I thought the novel was just too much. The synopsis above doesn’t justify the novel at all. It doesn’t mention how Maddie goes from being desperately in love with Kyle to wanting to stay away because of what his dad did. How she doesn’t fall in love with him again, it seems to be a constant state from page one, same for Kyle. I just thought the whole entire backstory was ridiculous. Kyle’s dad killing her parents, the whole way that entire bit ended, it was all absurd. I’m not joking those last thirty pages are so did more than jump the shark. It went from a New Adult novel to some weird Criminal Minds episode. I thought I’d switched to a wrong book. The ending just felt thrown in, and it just made what was a pretty bad book even worse. It was just horrifically unrealistic. I like a love story, I like when two characters who maybe shouldn’t be together end up together, but Maddie and Kyle just didn’t work for me because it was all so instant. Despite not having seen each other in several years and despite Maddie suffering massively with the loss of her parents and hurting so bad the only way she can shake it is to get a tattoo, she seems to quite happily give herself to Kyle, and know he’s The One. It was too flipping much, too flipping soon.

Another really awful part, is the attempted storyline for Maddie’s so-called best friend Gina. I say so-called because Maddie’s a pretty crappy friend, allowing her friend to do drugs (hard drugs), and knowing she was raped but not telling anyway. Instead it was brushed under the carpet and left hanging. Who the hell knows what happened to Gina because her storyline wasn’t relevant enough to complete it. Despite the fact that rape and drug using are major topics, Maddie’s love for Kyle was way more important it seems, and that disappointed me. If you’re going to use rape and drug taking in your novel, then have the balls to carry it through, to see some form of punishment take place because it sends out a really bad message when Gina’s answer to being raped was that she was asking for it. That’s the wrong message entirely. Gina didn’t ask for it. At all. And it made me sad to read that, really sad.

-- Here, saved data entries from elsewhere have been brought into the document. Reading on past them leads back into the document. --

(* ===== verification/Registry.v ===== *)
(** * Controllers, namespaces, workers and their association

    The set-up and clean-up functions of [arbitration/arbitration.cc]: lines
    147-274 ([register_ns], [register_ctrlr] and the latency tracking
    feature), 412-443 ([cleanup]), 875-1176 (workers, connection, association,
    the arbitration feature) and the parts of [main] before and after the
    workers run (1178-1272). *)
From S2P Require Import Prelude Spdk Arb.

(** ** Feature words *)
Definition SPDK_NVME_FEAT_ARBITRATION : Z := 1.
Definition SPDK_NVME_ARBITRATION_BURST_UNLIMITED : Z := 7.
Definition USER_SPECIFIED_HIGH_PRIORITY_WEIGHT : Z := 32.
Definition USER_SPECIFIED_MEDIUM_PRIORITY_WEIGHT : Z := 16.
Definition USER_SPECIFIED_LOW_PRIORITY_WEIGHT : Z := 8.

(** [union spdk_nvme_feat_arbitration]: ab in bits 0-2, then the three weights
    in bytes 1 to 3. *)
Definition arbitration_raw (ab lpw mpw hpw : Z) : Z :=
  Z.lor (Z.land ab 7) (Z.lor (Z.shiftl (Z.land lpw 255) 8)
    (Z.lor (Z.shiftl (Z.land mpw 255) 16) (Z.shiftl (Z.land hpw 255) 24))).
Definition raw_ab (r : Z) : Z := Z.land r 7.
Definition raw_lpw (r : Z) : Z := Z.land (Z.shiftr r 8) 255.
Definition raw_mpw (r : Z) : Z := Z.land (Z.shiftr r 16) 255.
Definition raw_hpw (r : Z) : Z := Z.land (Z.shiftr r 24) 255.

Definition set_outstanding (z : Z) (g : arb_context) : arb_context :=
  ArbContext (shm_id g) z (num_namespaces g) (num_workers g) (rw_percentage g)
    (is_random g) (queue_depth g) (time_in_sec g) (io_count g)
    (latency_tracking_enable g) (arbitration_mechanism g) (arbitration_config g)
    (io_size_bytes g) (max_completions g) (tsc_rate g) (core_mask g) (workload_type g).
Definition set_num_namespaces (z : Z) (g : arb_context) : arb_context :=
  ArbContext (shm_id g) (outstanding_commands g) z (num_workers g) (rw_percentage g)
    (is_random g) (queue_depth g) (time_in_sec g) (io_count g)
    (latency_tracking_enable g) (arbitration_mechanism g) (arbitration_config g)
    (io_size_bytes g) (max_completions g) (tsc_rate g) (core_mask g) (workload_type g).
Definition set_num_workers (z : Z) (g : arb_context) : arb_context :=
  ArbContext (shm_id g) (outstanding_commands g) (num_namespaces g) z (rw_percentage g)
    (is_random g) (queue_depth g) (time_in_sec g) (io_count g)
    (latency_tracking_enable g) (arbitration_mechanism g) (arbitration_config g)
    (io_size_bytes g) (max_completions g) (tsc_rate g) (core_mask g) (workload_type g).
Definition set_tsc_rate (z : Z) (g : arb_context) : arb_context :=
  ArbContext (shm_id g) (outstanding_commands g) (num_namespaces g) (num_workers g)
    (rw_percentage g) (is_random g) (queue_depth g) (time_in_sec g) (io_count g)
    (latency_tracking_enable g) (arbitration_mechanism g) (arbitration_config g)
    (io_size_bytes g) (max_completions g) z (core_mask g) (workload_type g).

(** ** Queues *)

(** [TAILQ_NEXT]: the element after the first occurrence of [p]. *)
Fixpoint tailq_next (l : list Z) (p : Z) : option Z :=
  match l with
  | [] => None
  | x :: l' => if decide (x = p) then head l' else tailq_next l' p
  end.

Definition qprio_mask : Z := 3.

Section registry.
Context {W X : Type} `{!Spdk W Z} `{!SpdkAdmin W}.
Implicit Types (s : prog W X).

Definition g_upd (f : arb_context → arb_context) : M (prog W X) () :=
  modify (set_g_arbitration f).

(** ** Namespaces *)

Definition register_ns (ctrlr ns : Z) : M (prog W X) () :=
  s ← get;
  let io := io_size_bytes (g_arbitration s) in
  let size := ns_get_size ns in
  let ext := ns_get_extended_sector_size ns in
  if decide (size < io ∨ ext > io) then skip
  else if decide (ext = 0) then undef
  else if decide (io mod ext ≠ 0) then skip
  else
    p ← malloc;
    match p with
    | None => exit 1
    | Some p =>
        let sector := ns_get_sector_size ns in
        if decide (io = 0 ∨ sector = 0) then undef else
        modify (set_entries <[p := NsEntry ctrlr ns (u32 (io / sector)) (size / io)]>);;
        g_upd (λ g, set_num_namespaces (num_namespaces g + 1) g);;
        modify (set_g_namespaces (λ l, l ++ [p]))
    end.

(** ** Admin commands and their callbacks *)

Definition decrement_outstanding : M (prog W X) () :=
  g_upd (λ g, set_outstanding (outstanding_commands g - 1) g).
Definition increment_outstanding : M (prog W X) () :=
  g_upd (λ g, set_outstanding (outstanding_commands g + 1) g).

Definition enable_latency_tracking_complete (c : cpl) : M (prog W X) () :=
  decrement_outstanding.

Definition get_feature_completion (c : cpl) : M (prog W X) () :=
  (if is_error c then skip else modify (set_features (λ _, Feature (u32 (cdw0 c)) true)));;
  decrement_outstanding.

Definition set_feature_completion (c : cpl) : M (prog W X) () :=
  (if is_error c then modify (set_features (λ f, Feature (result f) false)) else skip);;
  decrement_outstanding.

Definition admin_callback (k : admin_cmd) (c : cpl) : M (prog W X) () :=
  match k with
  | set_latency_tracking _ => enable_latency_tracking_complete c
  | get_features _ => get_feature_completion c
  | get_log_page _ => enable_latency_tracking_complete c
  | set_arbitration _ => set_feature_completion c
  end.

Definition process_admin_completions (ctrlr : Z) : M (prog W X) () :=
  l ← call (admin_poll ctrlr);
  foreach l (λ kc, admin_callback kc.1 kc.2).

Definition outstanding (s : prog W X) : bool :=
  bool_decide (outstanding_commands (g_arbitration s) ≠ 0).

Definition set_latency_tracking_feature (fuel : nat) (ctrlr : Z) (enable : bool)
    : M (prog W X) () :=
  res ← call (admin_submit ctrlr (set_latency_tracking enable));
  if decide (res ≠ 0) then skip else
  increment_outstanding;;
  while fuel outstanding (process_admin_completions ctrlr).

Definition get_feature (ctrlr fid : Z) : M (prog W X) Z :=
  modify (set_features (λ f, Feature (result f) false));;
  call (admin_submit ctrlr (get_features fid)).

(** The result of [get_feature] is dropped. *)
Definition get_arb_feature (fuel : nat) (ctrlr : Z) : M (prog W X) () :=
  _ ← get_feature ctrlr SPDK_NVME_FEAT_ARBITRATION;
  increment_outstanding;;
  while fuel outstanding (process_admin_completions ctrlr).

Definition set_arb_feature (fuel : nat) (ctrlr : Z) : M (prog W X) Z :=
  g_upd (set_outstanding 0);;
  s ← get;
  let cdw11 := if valid (arb_feature s)
    then arbitration_raw SPDK_NVME_ARBITRATION_BURST_UNLIMITED
           USER_SPECIFIED_LOW_PRIORITY_WEIGHT USER_SPECIFIED_MEDIUM_PRIORITY_WEIGHT
           USER_SPECIFIED_HIGH_PRIORITY_WEIGHT
    else 0 in
  ret ← call (admin_submit ctrlr (set_arbitration cdw11));
  if decide (ret ≠ 0) then mret 1 else
  increment_outstanding;;
  while fuel outstanding (process_admin_completions ctrlr);;
  mret 0.

(** ** Controllers *)

Fixpoint register_all_ns (fuel : nat) (ctrlr nsid : Z) : M (prog W X) () :=
  if decide (nsid = 0) then skip else
  match fuel with
  | O => λ _, Spin
  | S fuel' =>
      s ← get;
      (match ctrlr_get_ns ctrlr nsid (env s) with
       | None => skip
       | Some ns => register_ns ctrlr ns
       end);;
      s ← get;
      register_all_ns fuel' ctrlr (get_next_active_ns ctrlr nsid (env s))
  end.

(** A null controller (a failed connection) is dereferenced. *)
Definition register_ctrlr (fuel : nat) (c : option Z) : M (prog W X) () :=
  entry ← malloc;
  ctrlr ← of_option c;
  match entry with
  | None => exit 1
  | Some p =>
      modify (set_ctrlrs <[p := CtrlrEntry ctrlr]>);;
      modify (set_g_controllers (λ l, l ++ [p]));;
      s ← get;
      (if decide (latency_tracking_enable (g_arbitration s) ≠ 0 ∧
                  feature_supported ctrlr (env s) = true)
       then set_latency_tracking_feature fuel ctrlr true else skip);;
      s ← get;
      register_all_ns fuel ctrlr (get_first_active_ns ctrlr (env s));;
      s ← get;
      if decide (arbitration_mechanism (g_arbitration s) = SPDK_NVME_CAP_AMS_WRR ∧
                 Z.land (cap_ams ctrlr (env s)) SPDK_NVME_CAP_AMS_WRR ≠ 0)
      then
        get_arb_feature fuel ctrlr;;
        (if decide (arbitration_config (g_arbitration s) ≠ 0)
         then _ ← set_arb_feature fuel ctrlr; get_arb_feature fuel ctrlr
         else skip)
      else skip
  end.

(** ** Workers *)

Fixpoint register_cores (cores : list Z) (prio : Z) : M (prog W X) Z :=
  match cores with
  | [] => mret 0
  | i :: cores' =>
      p ← malloc;
      match p with
      | None => mret (-1)
      | Some p =>
          modify (set_g_workers (λ l, l ++ [p]));;
          g_upd (λ g, set_num_workers (num_workers g + 1) g);;
          s ← get;
          let prio' := if decide (arbitration_mechanism (g_arbitration s) =
                                  SPDK_NVME_CAP_AMS_WRR) then prio + 1 else prio in
          modify (set_workers <[p := WorkerThread [] i (Z.land prio' qprio_mask)]>);;
          register_cores cores' prio'
      end
  end.

Definition register_workers : M (prog W X) Z :=
  s ← get; register_cores (env_cores (env s)) 0.

(** ** Association *)

(** [x0] is the all-zero value of the fields that the program adds. *)
Fixpoint associate_loop (x0 : X) (count : nat) (e w : option Z) : M (prog W X) Z :=
  match count, e with
  | O, _ => mret 0
  | S _, None => mret 0
  | S count', Some entry =>
      p ← malloc;
      match p with
      | None => mret 1
      | Some p =>
          modify (set_ctxs <[p := NsWorkerCtx entry 0 0 0 false None x0]>);;
          worker ← of_option w;
          wt ← worker_at worker;
          modify (set_workers <[worker :=
            WorkerThread (w_ns_ctx wt ++ [p]) (lcore wt) (qprio wt)]>);;
          s ← get;
          let w' := match tailq_next (g_workers s) worker with
                    | Some n => Some n | None => head (g_workers s) end in
          let e' := match tailq_next (g_namespaces s) entry with
                    | Some n => Some n | None => head (g_namespaces s) end in
          associate_loop x0 count' e' w'
      end
  end.

Definition associate_workers_with_ns (x0 : X) (count : nat) : M (prog W X) Z :=
  s ← get;
  associate_loop x0 count (head (g_namespaces s)) (head (g_workers s)).

(** ** Clean-up *)

(** [has_pool] tells whether [task_pool] has been created: counting the null
    pool is undefined.  The result says that the count is as expected. *)
Definition cleanup (has_pool : bool) (task_count : Z) : M (prog W X) bool :=
  s ← get;
  foreach (g_namespaces s) (λ p,
    modify (set_g_namespaces tail);; modify (set_entries (delete p)));;
  foreach (g_workers s) (λ p,
    modify (set_g_workers tail);;
    wt ← worker_at p;
    foreach (w_ns_ctx wt) (λ c, modify (set_ctxs (delete c)));;
    modify (set_workers (delete p)));;
  s ← get;
  if has_pool then mret (bool_decide (pool_count (env s) = task_count)) else undef.

Definition unregister_controllers (fuel : nat) : M (prog W X) () :=
  s ← get;
  foreach (g_controllers s) (λ p,
    modify (set_g_controllers tail);;
    s ← get;
    c ← of_option (ctrlrs s !! p);
    (if decide (latency_tracking_enable (g_arbitration s) ≠ 0 ∧
                feature_supported (c_ctrlr c) (env s) = true)
     then set_latency_tracking_feature fuel (c_ctrlr c) false else skip);;
    effect (nvme_detach_async (c_ctrlr c));;
    modify (set_ctrlrs (delete p)));;
  s ← get;
  if detaching (env s) then poll_while fuel (call nvme_detach_poll) else skip.

Definition zstore_cleanup (fuel : nat) (has_pool : bool) (task_count : Z)
    : M (prog W X) bool :=
  unregister_controllers fuel;;
  ok ← cleanup has_pool task_count;
  effect env_fini;;
  mret ok.

(** ** Connections *)
Definition g_hostnqn : string := "nqn.2024-04.io.zstore:cnode1".
Definition tcp_trid (ip port : string) : transport_id :=
  TransportId "TCP" "IPv4" ip port g_hostnqn.

(** [sizeof(opts.hostnqn)]: [SPDK_NVMF_NQN_MAX_LEN + 1].  The name is copied from the
    literal with [memcpy]. *)
Definition hostnqn_size : Z := 224.

Context `{!Image}.

Definition zns_dev_init (fuel : nat) (ip1 port1 ip2 port2 : string) : M (prog W X) () :=
  memcpy_literal hostnqn_size g_hostnqn;;
  c1 ← call (nvme_connect (tcp_trid ip1 port1));
  register_ctrlr fuel c1;;
  c2 ← call (nvme_connect (tcp_trid ip2 port2));
  register_ctrlr fuel c2.

(** [arbitration_rdma.cc] connects to one controller only. *)
Definition zns_dev_init_rdma (fuel : nat) (ip1 port1 : string) : M (prog W X) () :=
  memcpy_literal hostnqn_size g_hostnqn;;
  c1 ← call (nvme_connect (tcp_trid ip1 port1));
  register_ctrlr fuel c1.

Definition dev_init (fuel : nat) : M (prog W X) () :=
  zns_dev_init fuel "192.168.1.121" "4420" "192.168.1.121" "5520".
Definition dev_init_rdma (fuel : nat) : M (prog W X) () :=
  zns_dev_init_rdma fuel "192.168.100.9" "5520".

Definition register_controllers (init : M (prog W X) ()) : M (prog W X) Z :=
  init;;
  s ← get;
  mret (if decide (num_namespaces (g_arbitration s) = 0) then 1 else 0).

(** ** [main] up to the launch of the workers

    [inr tc]: the workers are launched with a pool of [tc] tasks; [inl rc]:
    [main] has cleaned up and returns [rc]. *)
Definition task_count (g : arb_context) : Z :=
  u32 (u32 (Z.max (num_namespaces g) (num_workers g)) * u32 (queue_depth g)).

Definition abandon (fuel : nat) (task_count : Z) : M (prog W X) (Z + Z) :=
  _ ← zstore_cleanup fuel false task_count; mret (inl 1).

Definition main_with (init : nat → M (prog W X) ()) (associate : M (prog W X) Z) (fuel : nat)
    : M (prog W X) (Z + Z) :=
  s ← get;
  g_upd (set_tsc_rate (get_ticks_hz (env s)));;
  rc ← register_workers;
  if decide (rc ≠ 0) then abandon fuel 0 else
  rc ← register_controllers (init fuel);
  if decide (rc ≠ 0) then abandon fuel 0 else
  rc ← associate;
  if decide (rc ≠ 0) then abandon fuel 0 else
  s ← get;
  let tc := task_count (g_arbitration s) in
  ok ← call (pool_create tc);
  if ok : bool then mret (inr tc) else abandon fuel tc.

Definition main_setup (init : nat → M (prog W X) ()) (fuel : nat) (x0 : X) (count : nat)
    : M (prog W X) (Z + Z) :=
  main_with init (associate_workers_with_ns x0 count) fuel.

(** [main] of [arbitration.cc] and of [arbitration_rdma.cc]: the association
    makes two contexts in both. *)
Definition main_setup_arbitration (fuel : nat) (x0 : X) : M (prog W X) (Z + Z) :=
  main_setup dev_init fuel x0 2.
Definition main_setup_rdma (fuel : nat) (x0 : X) : M (prog W X) (Z + Z) :=
  main_setup dev_init_rdma fuel x0 2.
End registry.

The whole novel just didn’t work for me at all. The book sounded good, and it had a pretty cover but it was so poorly executed I could barely finish it. I think if your entire premise of a novel is a girl falling in love with a boy whose dad killed your parents you need to rethink your premise, because I don’t know how a person gets past that. No, Kyle wasn’t his father and a bad dad doesn’t equal a bad son, but Kyle would have looked like his dad and surely it’d be a constant reminder to look at that face every day, a face so similar to the one that shot your parents? I dunno, I’d find it pretty weird. Touching Melody didn’t touch me at all. It was poorly executed, written in quite a juvenile way, and it tried to throw in some serious topics and failed all around in that area by not dealing with them properly enough and then throwing in a ridiculous ending that you have to read to believe. But, take my advice, don’t read it, it’s not a very good novel, sadly.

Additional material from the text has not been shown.